* **AIM OF THE TASK**
All lines from the opening of the data to the line containing "file, then the" must be returned unchanged, and only those lines.
#### DATA SHOWN ####
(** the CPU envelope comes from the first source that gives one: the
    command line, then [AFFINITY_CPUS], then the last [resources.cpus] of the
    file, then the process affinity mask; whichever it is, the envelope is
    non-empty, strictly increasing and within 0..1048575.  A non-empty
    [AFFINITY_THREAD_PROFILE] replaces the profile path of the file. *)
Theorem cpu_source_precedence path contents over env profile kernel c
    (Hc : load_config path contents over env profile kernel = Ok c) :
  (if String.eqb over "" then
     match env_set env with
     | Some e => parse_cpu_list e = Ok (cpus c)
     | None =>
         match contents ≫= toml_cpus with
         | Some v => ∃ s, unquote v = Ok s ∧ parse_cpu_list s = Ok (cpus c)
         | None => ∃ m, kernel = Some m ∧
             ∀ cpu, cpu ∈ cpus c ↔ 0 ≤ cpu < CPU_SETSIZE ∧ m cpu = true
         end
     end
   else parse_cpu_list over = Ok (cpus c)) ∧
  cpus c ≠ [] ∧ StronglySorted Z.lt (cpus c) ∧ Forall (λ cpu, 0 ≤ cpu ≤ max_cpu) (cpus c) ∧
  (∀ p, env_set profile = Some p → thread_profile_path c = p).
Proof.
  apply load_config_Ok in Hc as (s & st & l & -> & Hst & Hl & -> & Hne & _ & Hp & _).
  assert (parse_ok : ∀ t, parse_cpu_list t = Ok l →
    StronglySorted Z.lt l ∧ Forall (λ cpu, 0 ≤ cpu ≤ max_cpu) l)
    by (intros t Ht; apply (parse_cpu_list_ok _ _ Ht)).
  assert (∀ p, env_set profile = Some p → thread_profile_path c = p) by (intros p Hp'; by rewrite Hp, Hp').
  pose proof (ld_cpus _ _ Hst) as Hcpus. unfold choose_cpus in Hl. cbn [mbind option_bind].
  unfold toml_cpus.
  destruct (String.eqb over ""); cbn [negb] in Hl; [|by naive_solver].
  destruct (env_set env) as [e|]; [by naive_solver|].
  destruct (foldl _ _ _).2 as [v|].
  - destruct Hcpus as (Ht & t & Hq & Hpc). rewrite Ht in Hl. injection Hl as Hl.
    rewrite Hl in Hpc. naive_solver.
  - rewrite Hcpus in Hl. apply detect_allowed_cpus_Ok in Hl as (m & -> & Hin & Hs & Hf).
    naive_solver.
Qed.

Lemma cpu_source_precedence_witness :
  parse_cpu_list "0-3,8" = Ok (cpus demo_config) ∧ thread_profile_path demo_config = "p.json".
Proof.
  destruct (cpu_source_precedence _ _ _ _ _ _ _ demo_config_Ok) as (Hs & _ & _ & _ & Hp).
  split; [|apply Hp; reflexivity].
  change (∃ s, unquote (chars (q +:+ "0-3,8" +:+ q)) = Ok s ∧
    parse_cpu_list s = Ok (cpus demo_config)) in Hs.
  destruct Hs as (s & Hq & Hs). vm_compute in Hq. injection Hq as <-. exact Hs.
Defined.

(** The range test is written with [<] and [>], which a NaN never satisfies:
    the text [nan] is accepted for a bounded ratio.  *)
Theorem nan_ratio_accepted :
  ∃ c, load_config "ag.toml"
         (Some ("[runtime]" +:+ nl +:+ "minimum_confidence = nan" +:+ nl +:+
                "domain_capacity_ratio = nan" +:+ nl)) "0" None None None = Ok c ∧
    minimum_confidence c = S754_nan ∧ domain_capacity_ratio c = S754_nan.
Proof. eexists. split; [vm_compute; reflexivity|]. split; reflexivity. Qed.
####
* **SOLVED EXERCISE**
(** the CPU envelope comes from the first source that gives one: the
    command line, then [AFFINITY_CPUS], then the last [resources.cpus] of the
    file, then the process affinity mask; whichever it is, the envelope is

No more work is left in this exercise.